Comprehensive Analysis of SIGLEC-15 and PD-L1 Expression Identifies Distinct Prognostic Profiles in Gastric Cancer.

Gastric cancer remains a major global health burden, with limited response rates to current immunotherapies targeting the programmed death-ligand 1 (PD-1/PD-L1) axis. Recent studies have identified sialic acid-binding immunoglobulin-like lectin 15 (SIGLEC-15) as a novel immune checkpoint molecule that may drive immune evasion through PD-L1-independent pathways. This study aimed to evaluate the expression patterns of SIGLEC-15 and PD-L1 in gastric adenocarcinoma and to investigate their associations with clinicopathological features and patient outcomes. We retrospectively analyzed 133 consecutive cases of gastric adenocarcinoma with complete clinicopathologic and follow-up data. Immunohistochemical staining was performed on formalin-fixed tumor samples; SIGLEC-15 expression on tumor cells was quantified by H-score (high expression defined as ≥110) and PD-L1 status by combined positive score (CPS, positive if ≥1).
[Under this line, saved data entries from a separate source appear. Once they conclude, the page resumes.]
(* ===== verification/BtOvfl.v ===== *)
(** Payloads on overflow pages (btree.c): [fillInCell], [accessPayload],
    [clearCellOverflow]. *)
From S2P Require Import Prelude.
From S2P Require Import Bits.
From S2P Require Import Util.
From S2P Require Import Varint.
From S2P Require Import Vfs.
From S2P Require Import Mem.
From S2P Require Import Bitvec.
From S2P Require Import BtPage.
From S2P Require Import BtPages.
From S2P Require Import BtFree.
From S2P Require Import BtAlloc.
Open Scope Z_scope.


(** What [fillInCell] writes to a cell. *)
Record BtreePayload := mkPayload {
  px_pKey : list Z;
  px_nKey : Z;
  px_pData : list Z;
  px_nZero : Z;
}.

(** The fields of a cursor that reading its payload uses.  [c_pPage] is the page
    of the cell; what it holds is the content of the page [c_pgno].  An entry of
    [c_aOverflow] that was never written is [None]. *)
Record BtCursor := mkCursor {
  c_pgno : Z;
  c_pPage : MemPage;
  c_ix : Z;
  c_info : CellInfo;
  c_ValidNKey : bool;
  c_ValidOvfl : bool;
  c_aOverflow : option (list (option Z));
}.

Definition set_info (i : CellInfo) (c : BtCursor) : BtCursor :=
  mkCursor (c_pgno c) (c_pPage c) (c_ix c) i true (c_ValidOvfl c) (c_aOverflow c).
Definition set_aOverflow (l : list (option Z)) (c : BtCursor) : BtCursor :=
  mkCursor (c_pgno c) (c_pPage c) (c_ix c) (c_info c) (c_ValidNKey c) true (Some l).

(** From [p] on, the first page that is neither a page of the pointer map nor
    the one that is never used. *)
Fixpoint next_ordinary (fuel : nat) (pBt : BtShared) (p : Z) : option Z :=
  match fuel with
  | O => None
  | S fuel =>
      if PTRMAP_ISPAGE pBt p || (p =? PENDING_BYTE_PAGE pBt) then next_ordinary fuel pBt (u32 (p + 1)) else Some p
  end.

Definition putVarint32 (v : Z) : list Z := if u32 v <? 0x80 then [u8 v] else sqlite3PutVarint (u64 v).

Section code.
Context {T : Type} {P : Pager T}.
Abbreviation Bt := (Bt T).
Abbreviation M := (M T).

(** The result of [m] as a value, errors included. *)
Definition attempt {A} (m : M A) : M (Z + A) := fun s => '(r, s) ← m s; Some (inr r, s).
High SIGLEC-15 expression correlated with multiple adverse pathological features, including lymphatic (p = 0.003), venous (p = 0.030), and perineural invasion (p = 0.010), and was associated with significantly poorer 3-year overall survival (hazard ratio = 3.36, p < 0.001). While SIGLEC-15 and PD-L1 expression were not mutually exclusive, an inverse relationship was generally observed. Patients with dual positivity (SIGLEC-15 high/PD-L1 CPS ≥ 1) showed the lowest 36-month survival (32%), compared to 56% in the dual-negative group (SIGLEC-15 low/PD-L1 CPS < 1). These results highlight the clinical relevance of SIGLEC-15 as an independent marker of tumor aggressiveness and poor prognosis in gastric adenocarcinoma. Moreover, stratification based on combined SIGLEC-15 and PD-L1 CPS expression revealed that patients co-expressing high levels of both markers experienced the poorest survival outcomes. These findings suggest that the dual assessment of SIGLEC-15 and PD-L1 may enhance prognostic accuracy and support immunotherapeutic decision-making in gastric cancer.